Tuesday 10 September 2019

Has Representative Democracy Failed In The UK?

I was recently asked this interesting question of Quora. Here's my answer:

Logically, in order to establish the success or failure of any system, we must first discover its intended objective and then the time frame over which we shall measure.

For representative democracy, there may not even be a universally accepted objective. Different people or different cultures, at different times, in different circumstances may seek different outcomes.

Abraham Lincoln famously defined democracy as government of the people, by the people, for the people.

A century and a half later, there are still many who believe his middle phrase to be a step too far. Some issues, they will tell you, are just too complex for the people to grasp; such decisions should be left in the hands of those who know what’s good for the people, by which term they mean, of course, people like themselves.

On the other side of the argument are ranged democrats who believe that everyone is the world’s leading expert in how things affect themselves. One does not need to be able to explain why rain falls in order to know that when rain falls one’s roof leaks. However, if the government is made up entirely of well-off people who don’t have leaky roofs then this problem is unlikely to be considered, let alone solved.

So now let’s extend the problem to cover not just leaky roofs but homelessness, substandard housing, overcrowding and so on. Do the people who suffer from these, and other social evils, have a right to be heard and to participate in the examination and solution of their problems, or should a paternalistic ruling class decide and administer what they consider to be in the poor’s best interests? Seems easy enough?

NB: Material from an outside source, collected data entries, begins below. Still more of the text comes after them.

(* ===== verification/Report.v ===== *)
(** * The analysis report

    [analyzer/python/src/pydump_analyzer/report.py]: the consumer-neutral JSON
    form of a heap analysis. *)
From stdpp Require Import base tactics numbers list sorting gmap strings.
From S2P Require Import Prelude PyData Struct Text Digest Errors Json HeapModel HeapReader LoadedHeap.
From S2P Require Import RetainedModel.
From S2P Require Golden.

Definition ANALYSIS_SCHEMA : str := lit "pydump.analysis/v1".

Definition _address (value : Z) : str := lit "0x" ++ hex_string value.

(** [_sha256(path)], given the file's contents *)
Definition _sha256 (contents : bytes) : str := bytes_hex (sha256 contents).

(** ** Types *)

(** [d[key] = d.get(key, 0) + n] *)
Definition dict_add (d : dict Z Z) (key n : Z) : dict Z Z := dict_set d key (default 0 (dict_get d key) + n).

Definition type_counts (heap : Heap) : dict Z Z :=
  foldl (λ counts obj, dict_add counts (type_address obj) 1) [] (dict_values (objects heap)).
Definition type_sizes (heap : Heap) : dict Z Z :=
  foldl (λ sizes obj, dict_add sizes (type_address obj) (size obj)) [] (dict_values (objects heap)).

(** A row of the table, and the key of its order: the largest types first *)
Record TypeRow := mkTypeRow { tr_address : Z; tr_name : str; tr_count : Z; tr_size : Z }.

Definition type_row_leb : TypeRow → TypeRow → bool :=
  lex_Z (λ row, - tr_size row) (lex_Z (λ row, - tr_count row)
    (lex_str tr_name (λ x y, tr_address x <=? tr_address y))).

Definition type_row (heap : Heap) (address : Z) : result exc TypeRow :=
  size ← or_key_error (dict_get (type_sizes heap) address);
  count ← or_key_error (dict_get (type_counts heap) address);
  name ← or_key_error (dict_get (types heap) address);
  mret (mkTypeRow address name count size).

Definition type_rows (heap : Heap) : result exc (list TypeRow) :=
  rows ← map_result (type_row heap) (dict_keys (type_counts heap));
  mret (py_sort type_row_leb rows).

Definition type_summary (row : TypeRow) : json :=
  JObject [(lit "type_address", JString (_address (tr_address row)));
           (lit "type_name", JString (tr_name row));
           (lit "object_count", JInt (tr_count row));
           (lit "shallow_size_bytes", JInt (tr_size row))].

Definition _type_summaries (heap : Heap) : result exc json :=
  rows ← type_rows heap; mret (JList (type_summary <$> rows)).

(** ** Threads *)

Definition _object_type_name (heap : Heap) (address : Z) : option str :=
  match dict_get (objects heap) address with
  | None => None
  | Some obj => dict_get (types heap) (type_address obj)
  end.

(** The order of [sorted(frame.locals.items())] *)
Definition local_leb : str * Z → str * Z → bool := lex_str fst (λ x y, x.2 <=? y.2).

Definition local_summary (heap : Heap) (local : str * Z) : json :=
  JObject [(lit "name", JString local.1);
           (lit "object_address", JString (_address local.2));
           (lit "type_name", json_option JString (_object_type_name heap local.2))].

Definition frame_summary (heap : Heap) (frame : HeapThreadFrame) : json :=
  JObject [(lit "file_name", JString (file_name frame));
           (lit "line_number", JInt (line_number frame));
           (lit "function_name", JString (function_name frame));
           (lit "local_variables",
            JList (local_summary heap <$> py_sort local_leb (locals frame)))].

Definition _thread_summary (heap : Heap) (thread : HeapThread) (retained : option RetainedHeap)
  : result exc json :=
  let frames := frame_summary heap <$> stack_trace thread in
  retained_size ←
    match retained with
    | Some retained => size ← get_for_thread retained (name thread); mret (JInt size)
    | None => mret JNull
    end;
  mret (JObject [(lit "name", JString (name thread));
                 (lit "is_alive", JBool (is_alive thread));
                 (lit "is_daemon", JBool (is_daemon thread));
                 (lit "retained_size_bytes", retained_size);
                 (lit "frames", JList frames)]).

(** ** Retained heap *)

Section Document.
Context `{Interpreter}.

Definition _object_string (heap : Heap) (obj : HeapObject) : result exc (option str) :=
  if with_str_repr (flags (header heap)) then string_representation heap obj else mret None.

Definition top_object (heap : Heap) (entry : Z * Z) : result exc json :=
  let '(address, retained_size) := entry in
  obj ← or_key_error (dict_get (objects heap) address);
  type_name ← or_key_error (dict_get (types heap) (type_address obj));
  representation ← _object_string heap obj;
  mret (JObject [(lit "object_address", JString (_address address));
                 (lit "type_name", JString type_name);
                 (lit "shallow_size_bytes", JInt (size obj));
                 (lit "retained_size_bytes", JInt retained_size);
                 (lit "string_representation", json_option JString representation)]).

Definition _retained_summary (heap : Heap) (retained : option RetainedHeap) (top_n : Z) : result exc json :=
  match retained with
  | None => mret (JObject [(lit "status", JString (lit "not_computed")); (lit "top_n", JInt top_n);
                           (lit "top_objects", JList [])])
  | Some retained =>
      top_objects ← map_result (top_object heap)
        (py_prefix top_n (objects_sorted_by_retained_heap heap retained));
      mret (JObject [(lit "status", JString (lit "complete")); (lit "top_n", JInt top_n);
                     (lit "top_objects", JList top_objects)])
  end.

(** ** The document *)

Definition referent_count (heap : Heap) : Z :=
  zsum ((λ obj, Z.of_nat (base.size (referents obj))) <$> dict_values (objects heap)).

(** [contents] are the bytes of the heap file. *)
Definition build_heap_analysis (contents : bytes) (heap : Heap) (retained : option RetainedHeap) (top_n : Z)
  : result exc json :=
  types_part ← _type_summaries heap;
  threads_part ← map_result (λ thread, _thread_summary heap thread retained) (threads heap);
  retained_part ← _retained_summary heap retained top_n;
  mret (JObject
    [(lit "schema", JString ANALYSIS_SCHEMA);
     (lit "source", JObject
       [(lit "sha256", JString (_sha256 contents));
        (lit "size_bytes", JInt (blen contents));
        (lit "heap_format_version", JInt (version (header heap)));
        (lit "created_at", JString (created_at (header heap)));
        (lit "with_string_representations", JBool (with_str_repr (flags (header heap))))]);
     (lit "heap", JObject
       [(lit "object_count", JInt (blen (objects heap)));
        (lit "type_count", JInt (blen (types heap)));
        (lit "thread_count", JInt (blen (threads heap)));
        (lit "referent_count", JInt (referent_count heap));
        (lit "shallow_size_bytes", JInt (total_heap_size heap))]);
     (lit "types", types_part);
     (lit "threads", JList threads_part);
     (lit "retained_heap", retained_part)]).

End Document.

(** The contract's expected document, [contracts/testdata/analysis-v1.expected.json],
    with single quotes for double ones. *)
Definition requote (s : str) : str := (λ c, if c =? 0x27 then quote else c) <$> s.

Definition golden_analysis : str := requote (lit
"{
  'schema': 'pydump.analysis/v1',
  'source': {
    'sha256': '6fd07af74817a21c2b16591cd27351f3520a8d086282123d38fac2cd808b7d51',
    'size_bytes': 750,
    'heap_format_version': 1,
    'created_at': '2026-08-13T12:00:00+00:00',
    'with_string_representations': true
  },
  'heap': {
    'object_count': 7,
    'type_count': 5,
    'thread_count': 1,
    'referent_count': 9,
    'shallow_size_bytes': 288
  },
  'types': [
    {
      'type_address': '0x1002',
      'type_name': 'dict',
      'object_count': 1,
      'shallow_size_bytes': 80
    },
    {
      'type_address': '0x1000',
      'type_name': 'list',
      'object_count': 1,
      'shallow_size_bytes': 64
    },
    {
      'type_address': '0x100a',
      'type_name': 'object',
      'object_count': 3,
      'shallow_size_bytes': 56
    },
    {
      'type_address': '0x1003',
      'type_name': 'set',
      'object_count': 1,
      'shallow_size_bytes': 48
    },
    {
      'type_address': '0x1001',
      'type_name': 'tuple',
      'object_count': 1,
      'shallow_size_bytes': 40
    }
  ],
  'threads': [
    {
      'name': 'MainThread',
      'is_alive': true,
      'is_daemon': false,
      'retained_size_bytes': 64,
      'frames': [
        {
          'file_name': '/app/main.py',
          'line_number': 42,
          'function_name': 'run',
          'local_variables': [
            {
              'name': 'payload',
              'object_address': '0x2000',
              'type_name': 'list'
            }
          ]
        }
      ]
    }
  ],
  'retained_heap': {
    'status': 'complete',
    'top_n': 8,
    'top_objects': [
      {
        'object_address': '0x8000',
        'type_name': 'dict',
        'shallow_size_bytes': 80,
        'retained_size_bytes': 80,
        'string_representation': '{<object at 0x3000>: <object at 0x4000>}'
      },
      {
        'object_address': '0x2000',
        'type_name': 'list',
        'shallow_size_bytes': 64,
        'retained_size_bytes': 64,
        'string_representation': '[<object at 0x3000>, <object at 0x4000>]'
      },
      {
        'object_address': '0x6000',
        'type_name': 'set',
        'shallow_size_bytes': 48,
        'retained_size_bytes': 48,
        'string_representation': '{<object at 0x3000>, <object at 0x4000>}'
      },
      {
        'object_address': '0x7000',
        'type_name': 'tuple',
        'shallow_size_bytes': 40,
        'retained_size_bytes': 40,
        'string_representation': '(<object at 0x3000>)'
      },
      {
        'object_address': '0x4000',
        'type_name': 'object',
        'shallow_size_bytes': 32,
        'retained_size_bytes': 32,
        'string_representation': '<object at 0x4000>'
      },
      {
        'object_address': '0x3000',
        'type_name': 'object',
        'shallow_size_bytes': 16,
        'retained_size_bytes': 16,
        'string_representation': '<object at 0x3000>'
      },
      {
        'object_address': '0x5000',
        'type_name': 'object',
        'shallow_size_bytes': 8,
        'retained_size_bytes': 8,
        'string_representation': '<object at 0x5000>'
      }
    ]
  }
}
").

(** Loading, analysing and reporting the fixture gives that document. *)
Definition golden_report : result exc str :=
  heap ← load_heap Golden.golden_artifact;
  retained ← @calculate_retained elements_order heap;
  report ← @build_heap_analysis default_limits Golden.golden_artifact heap (Some retained) 8;
  mret (dumps_indented report ++ [10]).

Example golden_report_expected : golden_report = Ok golden_analysis.
Proof. vm_compute. reflexivity. Qed.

But before we run away with the idea that democracy solves everything, let’s consider the problem of hard choices. In the NHS, for example, everyone considers that their own needs should be attended to, but when we add up the implied expenditure from attending to everyone’s needs, we find we have a sum much larger than we are collectively willing to pay for the NHS.

The concept of representative democracy is supposed to provide a forum within which competing needs and wants of individuals in society can be prioritised in a rational way. In principle, we enjoy competition for power between different philosophies with different priorities, of which two important ones are wealth creation and wealth distribution. Usually, in order to win and hold power, some sort of centrist compromise has had to emerge.

The problem we face today is that, over time, the political parties embodying these philosophies have become transformed from organic plants, growing in the soil of local communities and nourished by local culture and information, into hothouse blooms that can only exist under London glass. Our nominal representatives have less and less genuine interaction with us, the people they supposedly represent. Not many of them are genuinely local people; they are career politicians who have climbed the greasy pole until they have been allocated a winnable seat. They are supposed to be the honourable member for Suchandsuchtown, but they possibly never heard of the place until they attended their selection meeting.

It seems to me that many of today’s MPs represent primarily themselves and their own ideas and careers, then the party to which they owe their elevation, and only as an afterthought the people who elected them. This does not necessarily make them bad people; many, I am sure, are honest, decent folk, doing what they believe to be best. But were their priorities not as I suggest above, you could not possibly have well over 400 Remainer MPs in a country where over 400 of 650 constituencies voted to leave the EU.

There. I arrived in the end at the issue which probably gave rise to your question. I tend to agree that hard cases make bad law, but the complete disconnect that has now arisen between representatives and represented is not, in my view, a sustainable situation.

I don’t think this is the same as saying that representative democracy has failed. In its relatively short history, it has done much to advance society. However, when citizens of the information age are still quoting an eighteenth-century, pre-democratic age political philosopher (Edmund Burke) in order to explain why parliament is not delivering what the electorate voted for, I suspect we have arrived at an era in which substantial reform is required for our system to continue (or perhaps recommence) effective functioning.